# 2018q3 第 12 週測驗題
### 測驗 `1`
Consider two functions foo and bar:
```C
void foo(int *px, int *py, int *pz) {
int t = *px;
*px = *py;
*py = *pz;
*pz = t;
}
void bar(int *px, int *py, int *pz) {
int t = *py;
*py = *pz;
*pz = *px;
*px = t;
}
```
Compilers are not allowed to generate the same code for foo and bar.
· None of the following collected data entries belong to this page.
(** The two entries [get_assistant_response] appends when the AI step
    answered the fixed error reply. *)
Definition error_entries (user_message : string) : list context_message :=
  [{| role := "user"; content := AsText user_message |};
   {| role := "assistant"; content := AsResponse (TextReply error_message) |}].

(** The dictionary after lines 312-319: the turn is counted, the text
    recorded and the stop flag cleared. *)
Definition counted (user_message : string) (st : UserState) : UserState :=
  let st := set_last_message user_message
              (set_message_count (message_count st + 1) st) in
  if has_stop_message st then set_has_stop_message false st else st.

(** What a call that flushes leaves: the merged turn is handed to the
    turn processor and the call answers, unless the turn processor never
    returns. *)
Definition turn_handed_over (W : Type)
           (handler : string -> received_message -> string -> M W handler_result)
           (senderPSID merged page : string)
           (s : queue * W) : outcome unit * (queue * W) :=
  match hand_over W handler senderPSID merged page s with
  | (Diverge, s') => (Diverge, s')
  | (_, s') => (Ok tt, s')
  end.

(** Every pending batch holds at least one message. *)
Definition pending_ok (q : queue) : bool :=
  forallb (fun kb => negb (bool_decide (user_messages_queue (snd kb) = []))) q.

(** The sender's batch once the message is in: the old batch with the
    message at its end, or a new batch stamped with the time of the
    call. *)
Definition batch_after_add (page : string) (current_unix_time : Z) (m : string)
           (old : option batch) : batch :=
  match old with
  | Some b => append_message m b
  | None => {| batch_page_id := page; user_messages_queue := [m];
               first_message_time := current_unix_time |}
  end.

(** The clock of the interpreter as the queue reads it. *)
Definition world_clock (E : Env) (w : World) : Z * World :=
  (now (advance E 0 w), advance E 0 w).

(** The entry point of the webhook: the queue in front of the turn
    processor, with the defaults of [merge_user_messages]. *)
Definition on_message (G : GateEnv) (E : Env) (fuel : nat) (senderPSID : string)
           (received : received_message) (page_id : string)
  : M (queue * World) unit :=
  merge_user_messages World (world_clock E) (get_assistant_response G E fuel)
                      senderPSID received page_id 30000 2.

(** A computation on the queue keeps every pending batch non-empty. *)
Definition keeps_pending {W A : Type} (c : M (queue * W) A) : Prop :=
  forall s, pending_ok (fst s) = true -> pending_ok (fst (snd (c s))) = true.


(** Requests that submit work to the AI service. *)
Definition is_submission (e : event) : bool :=
  match e with
  | ThreadsCreate | MessagesCreate _ _ | RunsCreate _ _ => true
  | _ => false
  end.
(** * Adaptive sliding-window anomaly detector (src/app.py)

    A shallow embedding of [AdaptiveAnomalyDetector]: the bounded
    [collections.deque] it keeps, [update_window] and [is_anomaly], with
    the detector state passed explicitly.

    The arithmetic the class performs ([np.mean], [np.std], [abs], [-],
    [*], [>]) is taken through an interface, [PyNum], with two instances:
    - [float], the kernel's IEEE 754 binary64 numbers, which are the
      numbers Python computes with; this instance runs, and it has the
      non-finite values [nan] and [infinity];
    - [R], exact real arithmetic: the formulas without rounding.  A
      statement over [R] is a statement about the program only where it
      says so and rounding cannot change it.

    What holds for every instance of [PyNum] holds for the binary64
    program. *)

From Stdlib Require Import ZArith List Lia Bool.
From Stdlib Require Import Reals Lra.
From Stdlib Require Import PrimFloat.
From Stdlib Require FloatAxioms SpecFloat FloatOps.
From Stdlib Require Uint63.
From Stdlib Require String.
Import String.StringSyntax.
Delimit Scope string_scope with string.
Import ListNotations.

(** ** Numbers *)

(** The operations of a Python/NumPy float that the detector uses.
    [of_nat] is the conversion of a length to a float that the division
    in [np.mean] performs. *)
Class PyNum (V : Type) := {
  add : V -> V -> V;
  sub : V -> V -> V;
  mul : V -> V -> V;
  div : V -> V -> V;
  sqrt : V -> V;
  abs : V -> V;
  gtb : V -> V -> bool;
  of_nat : nat -> V
}.

(** [x > y] on real numbers, as a boolean. *)
Definition Rgtb (x y : R) : bool :=
  if Rlt_dec y x then true else false.

(** Exact reals: the arithmetic of the formulas, without rounding,
    overflow or [nan]. *)
#[export] Instance R_PyNum : PyNum R := {
  add := Rplus;
  sub := Rminus;
  mul := Rmult;
  div := Rdiv;
  sqrt := R_sqrt.sqrt;
  abs := Rabs;
  gtb := Rgtb;
  of_nat := INR
}.
Lemma Go_run_state (reqs : list (string * Value * option Value)) w :
  IsAvailable w = true → healthy (cc (client w)) →
  Forall (λ r, gob_refuses r.1.2 = None) reqs →
  0 ≤ seq (client w) → seq (client w) + Z.of_nat (length reqs) < 2 ^ 64 →
  let w' := world (run fmt_Sprintf (start w)
                     ((λ r, OpGo r.1.1 r.1.2 r.2 None) <$> reqs)) in
  IsAvailable w' = true ∧ healthy (cc (client w')) ∧ unread w' = unread w
  ∧ codec.output (codec.conn (cc (client w')))
    = codec.output (codec.conn (cc (client w))) ++ request_items (seq (client w)) reqs
  ∧ (∀ s, s < seq (client w) → pending (client w') !! s = pending (client w) !! s)
  ∧ (∀ q, (q < length (calls w))%nat → calls w' !! q = calls w !! q)
  ∧ (∀ k req, reqs !! k = Some req →
       pending (client w') !! (seq (client w) + Z.of_nat k)
       = Some (length (calls w) + k)%nat
       ∧ calls w' !! (length (calls w) + k)%nat
         = Some (mkCall (seq (client w) + Z.of_nat k) req.1.1 req.1.2 req.2 None
                   (length (chans w) + k))).
Proof.
  intros Hav Hh Hall. revert w Hav Hh.
  induction Hall as [|[[sm a] r] reqs Hr _ IH]; intros w Hav Hh Hs0 Hs1.
  { cbn zeta. split_and!; try done. by rewrite app_nil_r. }
  cbn [length] in Hs1.
  destruct (Go_gob_state w sm a r Hav Hh Hr)
    as (w1 & HGo & Hav1 & Hh1 & Hu1 & Ho1 & Hseq1 & Hpen1 & Hcalls1 & Hchans1).
  rewrite wrap64_small in Hseq1 by lia.
  assert (Hstep : step fmt_Sprintf (start w) (OpGo sm a r None) = start w1).
  { unfold step. cbn [world start leaving]. by rewrite HGo. }
  cbn zeta.
  change (run fmt_Sprintf (start w) ?l)
    with (run fmt_Sprintf (step fmt_Sprintf (start w) (OpGo sm a r None))
            ((λ r, OpGo r.1.1 r.1.2 r.2 None) <$> reqs)).
  rewrite Hstep.
  destruct (IH w1 Hav1 Hh1) as (Hav' & Hh' & Hu' & Ho' & Hpen' & Hcalls' & Hnew');
    [lia|lia|].
  rewrite Hseq1 in Ho', Hpen', Hnew'.
  assert (Hlen1 : length (calls w1) = S (length (calls w))).
  { rewrite Hcalls1, length_app. simpl. lia. }
  assert (Hlenc1 : length (chans w1) = S (length (chans w))).
  { rewrite Hchans1, length_app. simpl. lia. }
  split_and!; [done|done|by etrans| | | |].
  - rewrite Ho', Ho1. cbn [request_items fst snd]. rewrite wrap64_small by lia.
    by rewrite <- app_assoc.
  - intros s Hs. rewrite Hpen' by lia. rewrite Hpen1, lookup_insert_ne; [done|lia].
  - intros q Hq. rewrite Hcalls' by lia. rewrite Hcalls1. by apply lookup_app_l.
  - intros k req Hk. destruct k as [|k].
    + injection Hk as <-. cbn [fst snd]. rewrite Z.add_0_r, Nat.add_0_r.
      rewrite Hpen' by lia. rewrite Hcalls' by lia.
      rewrite Hpen1, lookup_insert_eq, Hcalls1, lookup_snoc, Nat.add_0_r. done.
    + destruct (Hnew' k req Hk) as [Hp Hc]. rewrite Hlen1, Hlenc1 in *.
      replace (seq (client w) + Z.of_nat (S k)) with (seq (client w) + 1 + Z.of_nat k) by lia.
      replace (length (calls w) + S k)%nat with (S (length (calls w)) + k)%nat by lia.
      replace (length (chans w) + S k)%nat with (S (length (chans w)) + k)%nat by lia.
      done.
Qed.
(** ** Success and failure of an import *)

(** C3, amended. On success the extracted string replaces the text and
    nothing else of the state changes; on any failure the state is left
    as it was, so nothing is written in part.  An unsupported type is
    reported by an alert.  A failed PDF, DOCX or OCR extraction raises
    no alert: the rejection of the promise nobody awaits goes unhandled.
    A failed plain-text read adds nothing to the trace. *)
Theorem import_replaces_text_or_leaves_it
  (host : Host) (file : File.t) (rest : list File.t) (w : World) :
  let k := detectedKind (File.name file) in
  let w' := snd (handleFileUpload host (Some (file :: rest)) w) in
  match extraction host file k with
  | Ok t =>
      state w' = replace_text t (state w) /\
      alerts (trace w') = alerts (trace w)
  | Throw e =>
      state w' = state w /\
      match k with
      | Unsupported => trace w' = trace w ++ [Alert "Unsupported file type"]
      | PlainText => trace w' = trace w
      | _ =>
          trace w' = trace w ++ requests host file k ++ [UnhandledRejection e] /\
          alerts (trace w') = alerts (trace w)
      end
  end.
Proof.
  cbv zeta. rewrite handleFileUpload_spec. cbv zeta.
  destruct (detectedKind (File.name file)) eqn:Hk;
    destruct (extraction host file _) as [t | e] eqn:He;
    cbn [snd state trace with_fileInput_value with_state with_event
         requests with_events];
    rewrite ?state_with_events, ?trace_with_events, ?alerts_app,
      ?alerts_page_requests, ?app_nil_r, <- ?app_assoc;
    try (split; reflexivity);
    try discriminate He.
  all: repeat split; reflexivity.
Qed.

(** C3 as stated fails: a PDF that cannot be parsed leaves the text as
    it was, and no alert tells the user. *)
Lemma pdf_failure_is_not_reported :
  let file := file_named "report.pdf" in
  let w := mounted None None in
  let w' := snd (handleFileUpload failing_browser (Some [file]) w) in
  extraction failing_browser file (detectedKind (File.name file))
    = Throw (Failure "InvalidPDFException") /\
  state w' = state w /\
  trace w' = [UnhandledRejection (Failure "InvalidPDFException")] /\
  ~ (exists msg, In (Alert msg) (trace w')).
Proof.
  cbv zeta. repeat split.
  intros [msg [H | []]]. discriminate H.
Qed.

(** ** Reset of the file input *)

(** The input is emptied after every attempt but one: the handler awaits
    the plain-text read, and a rejection there ends it before the reset. *)
Lemma handleFileUpload_resets_input
  (host : Host) (file : File.t) (rest : list File.t) (w : World) :
  let w' := snd (handleFileUpload host (Some (file :: rest)) w) in
  match detectedKind (File.name file), File.text file with
  | PlainText, Throw _ => fileInput_value w' = fileInput_value w
  | _, _ => fileInput_value w' = ""
  end.
Proof.
  cbv zeta. rewrite handleFileUpload_spec. cbv zeta.
  destruct (detectedKind (File.name file));
    cbn [extraction];
    repeat match goal with
           | |- context [match ?x with Ok _ => _ | Throw _ => _ end] => destruct x
           end;
    reflexivity.
Qed.

(** C9 at the failing input: a [.txt] file whose read is rejected.  The
    handler throws and the file input keeps its value. *)
Theorem unreadable_txt_leaves_input_value :
  handleFileUpload failing_browser (Some [unreadable_file "notes.txt"])
    (mounted None None)
  = (Throw (Failure "NotReadableError"), mounted None None) /\
  fileInput_value (mounted None None) <> "".
Proof.
  split; [reflexivity | discriminate].
Qed.

(* ================================================================== *)
(** * Preferences *)
(* ================================================================== *)

Lemma with_state_same (f : State -> State) (w : World) :
  (forall s, f s = s) -> with_state f w = w.
Proof.
  intros Hf. destruct w as [s q ls v tr]. unfold with_state. cbn.
  now rewrite Hf.
Qed.

Lemma overlay_truthy_nil (s : State) : overlay_truthy [] s = s.
Proof. destruct s. reflexivity. Qed.
Lemma get_next_available_port_first_free_witness :
  ∃ w', get_next_available_port (world_of runtime_leftover) = (Ok 4001, w')
        ∧ allocated_ports w' = {[4001]} ∪ allocated_ports (world_of runtime_leftover)
        ∧ container_registry w' = container_registry (world_of runtime_leftover)
        ∧ runtime w' = runtime (world_of runtime_leftover).
Proof.
  refine (proj1 (get_next_available_port_first_free (world_of runtime_leftover) _) 4001 _ _ _).
  - intros _. constructor; [| constructor]. right. exists 4000, []. reflexivity.
  - lia.
  - intros [H | [_ (c & Hc & o & Hb)]].
    + now apply not_elem_of_empty in H.
    + apply list_elem_of_In in Hc. destruct Hc as [<- | []]. discriminate Hb.
  - intros q Hq. assert (q = 4000) as -> by lia. right. split; [reflexivity |].
    exists leftover. split; [apply list_elem_of_here | now exists []].
Defined.

(** C8 as stated fails: when the listing raises, the allocator hands out
    port 4000 although a container of the inventory is bound to it. *)
Lemma get_next_available_port_hands_out_bound_port :
  fst (get_next_available_port (world_of runtime_unlistable)) = Ok 4000
  ∧ (4000 ∉ allocated_ports (world_of runtime_unlistable))
  ∧ leased_or_bound (world_of runtime_unlistable) 4000.
Proof.
  split; [vm_compute; reflexivity |]. split; [apply not_elem_of_empty |].
  right. exists leftover. split; [apply list_elem_of_here | now exists []].
Qed.

(* ===================================================================== *)
(** ** What a computation preserves *)
(* ===================================================================== *)

#[local] Instance ports_grow_preorder : PreOrder ports_grow.
Proof.
  split; [intros w; unfold ports_grow; reflexivity |].
  intros w1 w2 w3 H1 H2. unfold ports_grow in *. etransitivity; eassumption.
Qed.

#[local] Instance ledger_kept_preorder : PreOrder ledger_kept.
Proof.
  split; [intros w; split; reflexivity |].
  intros w1 w2 w3 [H1 H2] [H3 H4]. split; congruence.
Qed.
Why is this?
==作答區==
Select one correct statement.
X1 = ?
* `(a)` the two functions should behave differently if `*px == *py` and `px == pz`
* `(b)` the two functions should generate different cache misses
* `(c)` the two functions should behave differently if `px == py`
---
測驗 `2`
Consider the following two versions of a loop in assembly:
Version X:
```
movq $1023, %rax
movq $1, %rbx
loop:
imulq (%rcx,%rax,8), %rbx
sub $1, %rax
jne loop
```
Version Y:
```
movq $1022, %rax
movq $1, %rbx
loop:
imulq 8(%rcx,%rax,8), %rbx
imulq (%rcx,%rax,8), %rbx
sub $2, %rax
jne loop
```
Version X performs at least one hundred more ______ than version Y.
OP1: subtractions
OP2: multiplications
OP3: conditional jumps
==作答區==
Select all that apply
X2 = ?
* `(a)` OP1
* `(b)` OP2
* `(c)` OP1 + OP2
* `(d)` OP3
* `(e)` OP1 + OP3
* `(f)` OP2 + OP3
---
測驗 `3`
Suppose a loop unrolled 8 times executes at the same speed as a loop unrolled 4 times on a processor. Which of the following changes to the processor is likely to make the loop unrolled 8 times execute faster than the 4 times unrolled loop instead?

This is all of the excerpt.